| Problem to solve |
Word for word, restate the lines of the data from the first through the one containing "i => Some (S i)", and nothing else.

Saved entries
__________
Definition trim_end (s : string) : string := String.rev (trim_rev (String.rev s)).
Definition trim (s : string) : string := trim_end (trim_start s).

Definition is_empty (s : string) : bool := match s with "" => true | _ => false end.

(** A string of whitespace characters only. *)
Definition all_ws (s : string) : bool := is_empty (trim_start s).

(** ** Searching and joining *)

Fixpoint find_char (c : ascii) (s : string) : option nat :=
  match s with
  | "" => None
  | String a s' => if Ascii.eqb a c then Some 0 else S <$> find_char c s'
  end.

Fixpoint rfind_char (c : ascii) (s : string) : option nat :=
  match s with
  | "" => None
  | String a s' =>
      match rfind_char c s' with
      | Some i => Some (S i)
      | None => if Ascii.eqb a c then Some 0 else None
      end
  end.

(** [parts.join(sep)]. *)
Fixpoint join (sep : string) (parts : list string) : string :=
  match parts with
  | [] => ""
  | [p] => p
  | p :: ps => p +:+ sep +:+ join sep ps
  end.

(** [s.starts_with(p)] and [s.strip_prefix(p)]. *)
Fixpoint strip_prefix (p s : string) : option string :=
  match p, s with
  | "", _ => Some s
  | String a p', String b s' => if Ascii.eqb a b then strip_prefix p' s' else None
  | String _ _, "" => None
  end.

Definition starts_with (s p : string) : bool :=
  match strip_prefix p s with Some _ => true | None => false end.

(** [s.find(p)], and [s.contains(p)]. *)
Fixpoint find_sub (p s : string) : option nat :=
  if starts_with s p then Some 0
  else match s with "" => None | String _ s' => S <$> find_sub p s' end.
(* ===== verification/Session.v ===== *)
(** * Conversation sessions

    [Session] of [crates/session/src/manager.rs]: the message log of one
    [channel:chat_id], its consolidation cursor, the history handed to the
    language model and the trimming operations that bound its growth. *)

From S2P Require Import Prelude RustStr Json Messages.

Local Open Scope stdpp_scope.
Local Open Scope hive_scope.

(** ** Replay sanitising

    The three regular expressions of the file, matched by hand. *)

Definition optional_newline (s : string) : string :=
  match s with
  | String c s' => if Ascii.eqb c nl then s' else s
  | "" => ""
  end.

(** [^\[Message Time: [^\]]+\]\n?] removed at the start of the text. *)
Definition strip_message_time (s : string) : string :=
  match strip_prefix "[Message Time: " s with
  | Some r =>
      match find_char "]"%char r with
      | Some i => if 0 <? i then optional_newline (sdrop (S i) r) else s
      | None => s
      end
  | None => s
  end.

(** [^\[image: (?:/|~)[^\]]+\]\s*$]. *)
Definition is_image_breadcrumb (line : string) : bool :=
  match strip_prefix "[image: " line with
  | Some (String c r) =>
      (Ascii.eqb c "/"%char || Ascii.eqb c "~"%char) &&
      match find_char "]"%char r with
      | Some i => (0 <? i) && all_ws (sdrop (S i) r)
      | None => false
      end
  | _ => false
  end.

(** [^\s*(?:generate_image|message)\([^)]*\)\s*$]. *)
Definition is_tool_call_echo (line : string) : bool :=
  let body := trim_start line in
  let after :=
    match strip_prefix "generate_image(" body with
    | Some r => Some r
    | None => strip_prefix "message(" body
    end in
  match after with
  | Some r =>
      match find_char ")"%char r with
      | Some i => all_ws (sdrop (S i) r)
      | None => false
      end
  | None => false
  end.
(* ===== verification/SessionStore.v ===== *)
(** * The session store

    [SessionManager] of [crates/session/src/manager.rs]: one JSONL file per
    session under the sessions directory, an in-memory cache, migration from the
    legacy directory, strict and repairing readers, and the atomic save through a
    temporary file. *)

From S2P Require Import Prelude RustStr Json Messages Session.

Local Open Scope stdpp_scope.
Local Open Scope hive_scope.

(** ** The file system

    Regular files by path, with their (UTF-8) contents. *)

Abbreviation fsys := (gmap string string).

(** The primitive operations [save] performs, in order. *)
Inductive fsop : Type :=
| Create (p : string)
| Append (p : string) (data : string)
| SyncAll (p : string)
| Rename (p q : string)
| RemoveFile (p : string).

Definition apply_op (op : fsop) (fs : fsys) : fsys :=
  match op with
  | Create p => <[p := ""]> fs
  | Append p data => alter (λ c, c +:+ data) p fs
  | SyncAll _ => fs
  | Rename p q =>
      match fs !! p with
      | Some c => <[q := c]> (delete p fs)
      | None => fs
      end
  | RemoveFile p => delete p fs
  end.

Definition apply_ops (ops : list fsop) (fs : fsys) : fsys :=
  fold_left (λ fs op, apply_op op fs) ops fs.

(** A failing operation: a write may have put some bytes down already. *)
Definition fail_op (op : fsop) (written : nat) (fs : fsys) : fsys :=
  match op with
  | Append p data => alter (λ c, c +:+ stake written data) p fs
  | _ => fs
  end.

(** ** The manager *)

Record SessionManager := mkManager {
  workspace : string;
  sessions_dir : string;
  legacy_sessions_dir : string;
  cache : gmap string Session
}.

Definition with_cache (mgr : SessionManager) (c : gmap string Session) : SessionManager :=
  mkManager (workspace mgr) (sessions_dir mgr) (legacy_sessions_dir mgr) c.

Definition safe_key (k : string) : string := safe_filename (replace_char ":" "_" k).

Definition session_path (mgr : SessionManager) (k : string) : string :=
  sessions_dir mgr +:+ "/" +:+ safe_key k +:+ ".jsonl".
(* ===== verification/CronProps.v ===== *)
(** * Properties of the cron service *)

From S2P Require Import Prelude RustStr Json CronTypes CronService CronFacts.

Local Open Scope stdpp_scope.
Local Open Scope hive_scope.

#[local] Arguments store_to_json : simpl never.
#[local] Arguments load_jobs_from_disk : simpl never.
#[local] Arguments job_to_json : simpl never.
#[local] Arguments job_of_json : simpl never.

(** ** Helper lemmas *)

Section Helpers.
Context (E : CronEnv) `{!CronEnvLaws E}.

Lemma arm_timer_disk s now : disk (arm_timer s now) = disk s.
Proof. unfold arm_timer. by case_match. Qed.

Lemma arm_timer_store s now : store (inner (arm_timer s now)) = store (inner s).
Proof. unfold arm_timer. by case_match. Qed.

(** Saving a changed job list while running. *)
Lemma commit_view s s' m st js now :
  loaded s s' m st → running (inner s) = true → Forall (λ j, wf_job j = true) js →
  disk_view (disk (arm_timer (save_store (set_jobs s' js)) now)) = Some (jobs_by_id js).
Proof.
  intros Hl Hrun Hwf. rewrite arm_timer_disk. unfold set_jobs. rewrite (ld_store _ _ _ _ Hl).
  simpl. rewrite disk_view_saved; [done..| | |]; simpl; auto.
  - by apply (ld_version _ _ _ _ Hl).
  - by apply (ld_log _ _ _ _ Hl).
Qed.

(** Logging an action while not running. *)
Lemma append_view s m kind params f :
  disk_view (disk s) = Some m →
  line_effect (Some (JObj [("action", JStr kind); ("params", params)])) = Some f →
  disk_view (disk (append_action s kind params)) = Some (f m).
Proof.
  unfold disk_view, append_action, set_log, set_disk. cbn [disk store_file action_log].
  destruct (load_jobs_from_disk _) as [[js v]|]; [|done].
  intros [= Hm] Hf. cbn [from_option id]. by rewrite replay_log_app, Hf, Hm.
Qed.

Lemma set_jobs_disk s js : disk (set_jobs s js) = disk s.
Proof. unfold set_jobs. by case_match. Qed.

Lemma set_jobs_running s js : running (inner (set_jobs s js)) = running (inner s).
Proof. unfold set_jobs. by case_match. Qed.

Lemma svc_jobs_loaded s s' m st : loaded s s' m st → svc_jobs s' = jobs st.
Proof. intros Hl. unfold svc_jobs. by rewrite (ld_store _ _ _ _ Hl). Qed.

(** Persisting an edit of the loaded jobs, in either mode. *)
Lemma edit_view s s' m st js kind params f now :
  loaded s s' m st →
  Forall (λ j, wf_job j = true) js →
  jobs_by_id js = f m →
  line_effect (Some (JObj [("action", JStr kind); ("params", params)])) = Some f →
  disk_view (disk (if running (inner (set_jobs s' js))
                   then arm_timer (save_store (set_jobs s' js)) now
                   else append_action (set_jobs s' js) kind params)) = Some (f m).
Proof.
  intros Hl Hwf Hjs Hf. rewrite set_jobs_running, (ld_running _ _ _ _ Hl).
  destruct (running (inner s)) eqn:Hrun.
  - rewrite (commit_view s s' m st js now) by done. by rewrite Hjs.
  - apply append_view; [|done]. rewrite set_jobs_disk. by apply (ld_view _ _ _ _ Hl).
Qed.

Lemma update_line_effect j :
  wf_job j = true →
  line_effect (Some (JObj [("action", JStr "update"); ("params", job_to_json j)])) =
  Some (λ m, <[job_id j := j]> m).
Proof. intros Hj. unfold line_effect. simpl. by rewrite job_roundtrip. Qed.

Lemma jobs_by_id_update js idx j j' :
  NoDup (job_id <$> js) → js !! idx = Some j → job_id j' = job_id j →
  jobs_by_id (<[idx := j']> js) = <[job_id j' := j']> (jobs_by_id js).
Proof.
  intros Hnd Hidx Hid.
  assert (Hids : job_id <$> <[idx := j']> js = job_id <$> js).
  { rewrite list_fmap_insert. apply list_insert_id. by rewrite list_lookup_fmap, Hidx, Hid. }
  apply map_eq. intros id. apply option_eq. intros x.
  rewrite jobs_by_id_NoDup by (by rewrite Hids). rewrite lookup_insert_Some.
  pose proof (lookup_lt_Some _ _ _ Hidx) as Hlt. split.
  - intros [Hx Hxid]. apply list_elem_of_lookup in Hx as [i Hi].
    apply list_lookup_insert_Some in Hi as [(-> & -> & _)|(Hne & Hi)]; [by left|].
    right. split.
    + intros Heq. apply Hne. eapply (NoDup_lookup (job_id <$> js)); [done| |];
        rewrite list_lookup_fmap; [by rewrite Hidx|rewrite Hi; simpl; congruence].
    + apply jobs_by_id_NoDup; [done|]. split; [by eapply list_elem_of_lookup_2|done].
  - intros [[<- <-]|[Hne Hx]].
    + split; [|done]. eapply list_elem_of_lookup_2, list_lookup_insert_eq; lia.
    + apply jobs_by_id_NoDup in Hx as [Hx Hxid]; [|done]. split; [|done].
      apply list_elem_of_lookup in Hx as [i Hi].
      apply list_elem_of_lookup. exists i. rewrite list_lookup_insert_ne; [done|].
      intros ->. congruence.
Qed.

Lemma Forall_update {A} (P : A → Prop) l i x : Forall P l → P x → Forall P (<[i := x]> l).
Proof. intros Hl Hx. by apply Forall_insert. Qed.

Lemma Forall_retain {A} (P : A → Prop) f l : Forall P l → Forall P (retain f l).
Proof.
  rewrite !Forall_forall. intros H x [Hx _]%retain_elem_of. by apply H.
Qed.
End Helpers.

(** ** Schedules and execution *)

(** whatever job the store reads from JSON is written back to JSON that reads
    as the same job, so that load, save and load again loses nothing. *)
Theorem job_json_roundtrip (v : json) (j : CronJob) :
  job_of_json v = Some j → job_of_json (job_to_json j) = Some j.
Proof. intros H. apply job_roundtrip. by eapply job_of_json_wf. Qed.

Definition demo_job (id : string) (next : option Z) : CronJob :=
  mkJob id "demo" true (mkSchedule Every None (Some 60000%Z) None None) default_payload
    (mkJobState next None None None []) 5 5 false.

Example job_json_roundtrip_witness :
  job_of_json (JObj [("id", JStr "a"); ("name", JStr "n")]) ≠ None ∧
  job_of_json (job_to_json (demo_job "a" (Some 7%Z))) = Some (demo_job "a" (Some 7%Z)).
Proof.
  split; [by vm_compute|].
  apply (job_json_roundtrip (job_to_json (demo_job "a" (Some 7%Z)))). by vm_compute.
Defined.

(** a computed next run lies strictly in the future: for one-shot, interval
    (when the sum fits an [i64]) and cron-expression schedules, in every time zone. *)
Theorem compute_next_run_future (E : CronEnv) (s : CronSchedule) (now t : Z) :
  CronEnvLaws E → (0 <= now)%Z →
  in_i64 (now + default 0%Z (every_ms s)) = true →
  compute_next_run E s now = Some t → (now < t)%Z.
Proof.
  intros HE Hnow Hfit. unfold compute_next_run. destruct (sch_kind s).
  - destruct (at_ms s) as [a|]; simpl; [|done]. case_match eqn:Hlt; [|done].
    intros [= <-]. by bool_to_prop.
  - destruct (every_ms s) as [e|]; simpl in *; [|done]. case_match eqn:He; [done|].
    intros [= <-]. rewrite wrap_i64_id by done. bool_to_prop. lia.
  - intros H. inv_binds H.
    match goal with H : cron_after _ _ _ ?b = Some ?n |- _ =>
      pose proof (after_strict _ _ _ _ H) as Hs; pose proof (after_seconds _ _ _ _ H) as Hm;
      rename b into base, n into next end.
    match goal with H : timestamp_opt _ _ _ = Some base |- _ => apply timestamp_value in H end.
    assert (Hr : (0 <= Z.rem now 1000 < 1000)%Z) by (apply Z.rem_bound_pos; lia).
    pose proof (Z.quot_rem' now 1000).
    unfold wrap_u32 in *. rewrite Z.mod_small in * by lia.
    assert (next = 1000000000 * (next / 1000000000))%Z as Hq
      by (pose proof (Z.div_mod next 1000000000); lia).
    set (k := (next / 1000000000)%Z) in *. rewrite Hq.
    replace (1000000000 * k / 1000000)%Z with (1000 * k)%Z; [lia|].
    replace (1000000000 * k)%Z with (1000 * k * 1000000)%Z by lia. by rewrite Z.div_mul by lia.
Qed.

(** A concrete environment: one expression firing every minute. *)
Definition minute_env : CronEnv := {|
  CronExpr := unit;
  Tz := unit;
  cron_parse := λ s, if (6 <=? length (split_whitespace s)) && (length (split_whitespace s) <=? 7)
                     then Some tt else None;
  tz_parse := λ s, if String.eqb s "UTC" then Some tt else None;
  cron_after := λ _ _ b, Some ((b / 60000000000 + 1) * 60000000000)%Z;
  timestamp_opt := λ s n, Some (s * 1000000000 + n)%Z;
  hash_values := λ m, (map_to_list m).*2
|}.

#[export] Instance minute_env_laws : CronEnvLaws minute_env.
Proof.
  split; simpl.
  - intros _ _ b n [= <-]. pose proof (Z.mod_pos_bound b 60000000000).
    pose proof (Z.div_mod b 60000000000). lia.
  - intros _ _ b n [= <-].
    replace ((b / 60000000000 + 1) * 60000000000)%Z
      with ((b / 60000000000 + 1) * 60 * 1000000000)%Z by lia. by apply Z.mod_mul.
  - intros s n b [= <-]. done.
  - done.
Qed.

Definition cron_schedule (e : string) : CronSchedule := mkSchedule Cron None None (Some e) None.

Example compute_next_run_future_witness :
  compute_next_run minute_env (cron_schedule "0 9 * * *") 61500 = Some 120000%Z ∧
  (61500 < 120000)%Z.
Proof.
  split; [by vm_compute|].
  apply (compute_next_run_future minute_env (cron_schedule "0 9 * * *") 61500 120000);
    [apply minute_env_laws|lia|by vm_compute|by vm_compute].
Defined.

(** executing a job records the run: the history is the last twenty records of
    the old history followed by this run with its status, error and duration; a
    one-shot job that is kept is disabled without a next run, a recurring job gets
    its next run recomputed; identity, schedule and payload never change. *)
Theorem execute_job_records (E : CronEnv) (h : option handler_t) (t1 t2 t3 : Z) (j : CronJob) :
  let j' := execute_job E h t1 t2 t3 j in
  let status := match h with
                | Some f => match f j with Ok _ => StatusOk | Err _ => StatusError end
                | None => StatusOk
                end in
  let error := match h with
               | Some f => match f j with Ok _ => None | Err e => Some e end
               | None => None
               end in
  let full := run_history (job_state j) ++ [mkRunRecord t1 status (wrap_i64 (t2 - t1)) error] in
  run_history (job_state j') = drop (length full - 20) full ∧
  length (run_history (job_state j')) ≤ 20 ∧
  last (run_history (job_state j')) = Some (mkRunRecord t1 status (wrap_i64 (t2 - t1)) error) ∧
  (job_id j' = job_id j ∧ schedule j' = schedule j ∧ payload j' = payload j) ∧
  (sch_kind (schedule j) ≠ At →
     enabled j' = enabled j ∧
     next_run_at_ms (job_state j') = compute_next_run E (schedule j) t3) ∧
  (sch_kind (schedule j) = At → delete_after_run j = false →
     enabled j' = false ∧ next_run_at_ms (job_state j') = None).
Proof.
  cbn zeta.
  set (status := match h with Some f => match f j with Ok _ => StatusOk | Err _ => StatusError end
                 | None => StatusOk end).
  set (error := match h with Some f => match f j with Ok _ => None | Err e => Some e end
                | None => None end).
  assert (Hexec : (match h with
     | Some h0 => match h0 j with Ok _ => (StatusOk, None) | Err e => (StatusError, Some e) end
     | None => (StatusOk, None) end) = (status, error)).
  { subst status error. destruct h as [f|]; [|done]. by destruct (f j). }
  unfold execute_job. rewrite Hexec. clear Hexec.
  set (r := mkRunRecord _ _ _ _). set (full := run_history (job_state j) ++ [r]).
  assert (Hpush : push_history (run_history (job_state j)) r = drop (length full - 20) full).
  { unfold push_history, MAX_RUN_HISTORY. fold full. case_match eqn:Hl; [done|]. bool_to_prop.
    by replace (length full - 20) with 0 by lia. }
  assert (Hlen : length (drop (length full - 20) full) ≤ 20) by (rewrite length_drop; lia).
  assert (Hlast : last (drop (length full - 20) full) = Some r).
  { subst full. rewrite length_app. cbn [length].
    rewrite drop_app_le by lia. by rewrite last_snoc. }
  cbn -[push_history]. rewrite Hpush.
  destruct (bool_decide (sch_kind (schedule j) = At)) eqn:Hat; bool_to_prop; cbn.
  - destruct (delete_after_run j) eqn:Hdel; cbn; split_and!; naive_solver.
  - split_and!; naive_solver.
Qed.
Lemma check_graph_spec key_order db nodes edges :
  KeyOrder key_order →
  ∃ r, check_graph key_order db nodes edges = Returns r ∧
    match r with
    | Ok _ => valid_graph db nodes edges
    | Err _ => ¬ valid_graph db nodes edges
    end.
Proof.
  intros HK. unfold check_graph.
  pose proof (check_keys_spec ∅ nodes) as Hkeys.
  destruct (check_keys ∅ nodes) as [[]|e]; [destruct (proj1 Hkeys eq_refl) as [Hnd _]|].
  2:{ eexists. split; [done|]. intros [Hnd _ _ _ _ _].
      enough (Err e = Ok tt) by done. apply Hkeys. set_solver. }
  set (schemas := function_schemas db (function_ids nodes)).
  pose proof (check_functions_spec schemas (function_ids nodes)) as Hfn.
  destruct (check_functions schemas _) as [[]|e].
  2:{ eexists. split; [done|]. intros Hv. enough (Err e = Ok tt) by done. apply Hfn. intros i Hi.
      pose proof Hi as (n & Hn & Ht & Hf)%function_ids_elem.
      destruct (vg_functions _ _ _ Hv n i Hn Ht Hf) as [f Hrow]. exists f.
      by apply function_schemas_lookup. }
  destruct (empty_adjacency_spec nodes) as [Hdom Hempty].
  pose proof (add_edges_spec _ edges (empty_adjacency nodes) (eq_sym Hdom)) as Hadd.
  destruct (add_edges _ edges _) as [adj|e].
  2:{ eexists. split; [done|]. intros Hv. by apply Hadd, (vg_edges _ _ _ Hv). }
  destruct Hadd as (Hend & Hdom' & Hedge).
  assert (Hjoin : ∀ u v, edge adj u v ↔ joins edges u v).
  { intros u v. rewrite Hedge. split; [|by right]. intros [H|H]; [by apply Hempty in H|done]. }
  assert (Hdet : ∃ c, (if bool_decide (nodes = []) then Returns None
      else detect_cycle (key_order adj) adj) = Returns c ∧
    match c with None => acyclic adj | Some _ => ¬ acyclic adj end).
  { case_bool_decide as Hn.
    - exists None. split; [done|]. subst. intros v Hv.
      assert (Hout : ∃ w, edge adj v w) by (inversion Hv; eauto).
      destruct Hout as (w & (e & He & _)%Hjoin). destruct (Hend e He) as [Hs _].
      by apply elem_of_list_to_set, not_elem_of_nil in Hs.
    - destruct (detect_cycle_spec (key_order adj) adj) as (r & -> & Hr); [apply HK|].
      exists r. split; [done|]. destruct r as [c|]; [|done]. intros Hac.
      destruct (cycle_tc _ _ Hr) as [v Hv]. by apply (Hac v). }
  destruct Hdet as (c & -> & Hc). simpl.
  assert (Hac : acyclic adj ↔ ∀ v, ¬ tc (joins edges) v v).
  { split; intros H v Hv; apply (H v); [|by apply (tc_iff _ _ _ _ Hjoin)].
    by apply (tc_iff _ _ _ _ Hjoin). }
  destruct c as [c|].
  { eexists. split; [done|]. intros Hv. apply Hc, Hac, (vg_acyclic _ _ _ Hv). }
  eexists. split; [done|].
  pose proof (check_all_spec check_mapping nodes) as Hmap.
  destruct (check_all check_mapping nodes) as [[]|e]; simpl.
  2:{ intros Hv. enough (Err e = Ok tt) by done. apply Hmap. intros n Hn. apply check_mapping_spec.
      intros v. by apply (vg_mapping _ _ _ Hv). }
  pose proof (check_all_spec (check_required schemas) nodes) as Hreq.
  destruct (check_all (check_required schemas) nodes) as [[]|e]; simpl.
  2:{ intros Hv. enough (Err e = Ok tt) by done. apply Hreq. intros n Hn. apply check_required_spec.
      intros fid f r Hf [Hrow Hin]%function_schemas_lookup. by eapply (vg_required _ _ _ Hv). }
  split; [done| |done|by apply Hac| |].
  - intros n fid Hn Ht Hf. destruct (proj1 Hfn eq_refl fid) as [f [Hrow _]%function_schemas_lookup].
    { apply function_ids_elem. eauto. }
    by exists f.
  - intros n v Hn. apply check_mapping_spec. by apply Hmap.
  - intros n fid f r Hn Hf Hin Hrow Hr.
    eapply (proj1 (check_required_spec schemas n)); [by apply Hreq|done| |done].
    by apply function_schemas_lookup.
Qed.
(* ===== verification/Network.v ===== *)
(** * Network guard

    [crates/security/src/network.rs]: CIDR blocks, the blocked and allowed networks, and
    the checks of URLs before and after a request.  The address parser of the standard
    library is modelled; name resolution is an argument. *)

From S2P Require Import Prelude RustStr.

Local Open Scope stdpp_scope.
Local Open Scope hive_scope.

(** ** Addresses

    [u32] and [u128] values in network order. *)
Inductive IpAddr :=
| V4 (a : Z)
| V6 (a : Z).

#[export] Instance ip_eq_dec : EqDecision IpAddr.
Proof. solve_decision. Defined.

Definition digit_value (c : ascii) : option Z :=
  let b := byte_of c in
  if ((48 <=? b) && (b <=? 57))%Z then Some (b - 48)%Z
  else if ((97 <=? b) && (b <=? 102))%Z then Some (b - 87)%Z
  else if ((65 <=? b) && (b <=? 70))%Z then Some (b - 55)%Z else None.

(** [read_number]: the digits at the front (value, count, rest). *)
Fixpoint read_digits (radix : Z) (s : string) (acc : Z) (count : nat) : Z * nat * string :=
  match s with
  | "" => (acc, count, s)
  | String c s' =>
      match digit_value c with
      | Some d => if (d <? radix)%Z then read_digits radix s' (acc * radix + d)%Z (S count)
                  else (acc, count, s)
      | None => (acc, count, s)
      end
  end.

Definition read_number (radix max : Z) (max_digits : nat) (zero_prefix : bool) (s : string)
    : option (Z * string) :=
  let '(v, count, rest) := read_digits radix s 0 0 in
  if (count =? 0)%nat || (max_digits <? count)%nat then None
  else if (max <? v)%Z then None
  else if negb zero_prefix && starts_with s "0" && (1 <? count)%nat then None
  else Some (v, rest).

(** [read_separator]: the separator before every item but the first. *)
Definition read_sep {A} (sep : string) (index : nat) (inner : string → option (A * string))
    (s : string) : option (A * string) :=
  if (index =? 0)%nat then inner s else strip_prefix sep s ≫= inner.

Definition read_octet (index : nat) (s : string) : option (Z * string) :=
  read_sep "." index (read_number 10 255 3 false) s.

Definition read_ipv4_addr (s : string) : option (Z * string) :=
  '(a, s) ← read_octet 0 s; '(b, s) ← read_octet 1 s;
  '(c, s) ← read_octet 2 s; '(d, s) ← read_octet 3 s;
  Some (a * 16777216 + b * 65536 + c * 256 + d, s)%Z.

(** [read_groups]: up to [left] groups from index [i], an embedded IPv4 address taking
    two; the groups, whether it ended with one, and the rest. *)
Fixpoint read_groups (left i : nat) (s : string) : list Z * bool * string :=
  match left with
  | 0 => ([], false, s)
  | S left' =>
      let group :=
        match read_sep ":" i (read_number 16 65535 4 true) s with
        | Some (g, s') =>
            let '(gs, v4, rest) := read_groups left' (S i) s' in (g :: gs, v4, rest)
        | None => ([], false, s)
        end in
      match left' with
      | 0 => group
      | S _ =>
          match read_sep ":" i read_ipv4_addr s with
          | Some (a, s') => ([a / 65536; a mod 65536]%Z, true, s')
          | None => group
          end
      end
  end.

Definition groups_value (gs : list Z) : Z := fold_left (λ acc g, acc * 65536 + g)%Z gs 0%Z.

Definition read_ipv6_addr (s : string) : option (Z * string) :=
  let '(head, head_v4, s1) := read_groups 8 0 s in
  if (length head =? 8)%nat then Some (groups_value head, s1)
  else if head_v4 then None
  else
    s2 ← strip_prefix "::" s1;
    let '(tail, _, s3) := read_groups (8 - (length head + 1)) 0 s2 in
    Some (groups_value (head ++ replicate (8 - length head - length tail) 0%Z ++ tail), s3).

(** [str::parse::<IpAddr>]: the whole text must be consumed. *)
Definition parse_ip (s : string) : option IpAddr :=
  match read_ipv4_addr s with
  | Some (a, rest) => if is_empty rest then Some (V4 a) else None
  | None =>
      '(a, rest) ← read_ipv6_addr s;
      if is_empty rest then Some (V6 a) else None
  end.

(** ** CIDR blocks *)

Inductive CidrBlock :=
| BlockV4 (base : Z) (prefix : Z)
| BlockV6 (base : Z) (prefix : Z).

(** [!0 << (w - prefix)] in [w] bits. *)
Definition mask_u32 (prefix : Z) : Z :=
  if (prefix =? 0)%Z then 0%Z else (Z.shiftl 4294967295 (32 - prefix) mod 4294967296)%Z.

Definition mask_u128 (prefix : Z) : Z :=
  if (prefix =? 0)%Z then 0%Z
  else (Z.shiftl (2 ^ 128 - 1) (128 - prefix) mod 2 ^ 128)%Z.

(** [str::parse::<u8>]: decimal digits after an optional plus sign. *)
Definition parse_u8 (s : string) : option Z :=
  let s := match strip_prefix "+" s with Some r => r | None => s end in
  let '(v, count, rest) := read_digits 10 s 0 0 in
  if (count =? 0)%nat || negb (is_empty rest) || (255 <? v)%Z then None else Some v.

Definition split_once (c : ascii) (s : string) : option (string * string) :=
  match find_char c s with
  | Some i => Some (stake i s, sdrop (S i) s)
  | None => None
  end.

Definition cidr_parse (cidr : string) : option CidrBlock :=
  let '(addr_part, prefix_part) :=
    match split_once "/" cidr with Some (a, p) => (a, Some p) | None => (cidr, None) end in
  addr ← parse_ip addr_part;
  match addr with
  | V4 v4 =>
      prefix ← parse_u8 (default "32" prefix_part);
      if (32 <? prefix)%Z then None else Some (BlockV4 (Z.land v4 (mask_u32 prefix)) prefix)
  | V6 v6 =>
      prefix ← parse_u8 (default "128" prefix_part);
      if (128 <? prefix)%Z then None else Some (BlockV6 (Z.land v6 (mask_u128 prefix)) prefix)
  end.

Definition contains (b : CidrBlock) (addr : IpAddr) : bool :=
  match b, addr with
  | BlockV4 base prefix, V4 a => (Z.land a (mask_u32 prefix) =? base)%Z
  | BlockV6 base prefix, V6 a => (Z.land a (mask_u128 prefix) =? base)%Z
  | _, _ => false
  end.

Definition blocked_cidrs : list string :=
  ["0.0.0.0/8"; "10.0.0.0/8"; "100.64.0.0/10"; "127.0.0.0/8"; "169.254.0.0/16";
   "172.16.0.0/12"; "192.168.0.0/16"; "::1/128"; "fc00::/7"; "fe80::/10"].

Definition BLOCKED_NETWORKS : list CidrBlock := filter_map cidr_parse blocked_cidrs.

(** ** The whitelist: its value is the state. *)

Definition configure_ssrf_whitelist (cidrs : list string) : list CidrBlock :=
  filter_map cidr_parse cidrs.

Definition clear_ssrf_whitelist : list CidrBlock := [].

Definition is_private (allowed : list CidrBlock) (addr : IpAddr) : bool :=
  if negb (match allowed with [] => true | _ => false end) && existsb (λ n, contains n addr) allowed
  then false
  else existsb (λ n, contains n addr) BLOCKED_NETWORKS.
__________
| Output of the task |
Definition trim_end (s : string) : string := String.rev (trim_rev (String.rev s)).
Definition trim (s : string) : string := trim_end (trim_start s).

Definition is_empty (s : string) : bool := match s with "" => true | _ => false end.

(** A string of whitespace characters only. *)
Definition all_ws (s : string) : bool := is_empty (trim_start s).

(** ** Searching and joining *)

Fixpoint find_char (c : ascii) (s : string) : option nat :=
  match s with
  | "" => None
  | String a s' => if Ascii.eqb a c then Some 0 else S <$> find_char c s'
  end.

Fixpoint rfind_char (c : ascii) (s : string) : option nat :=
  match s with
  | "" => None
  | String a s' =>
      match rfind_char c s' with
      | Some i => Some (S i)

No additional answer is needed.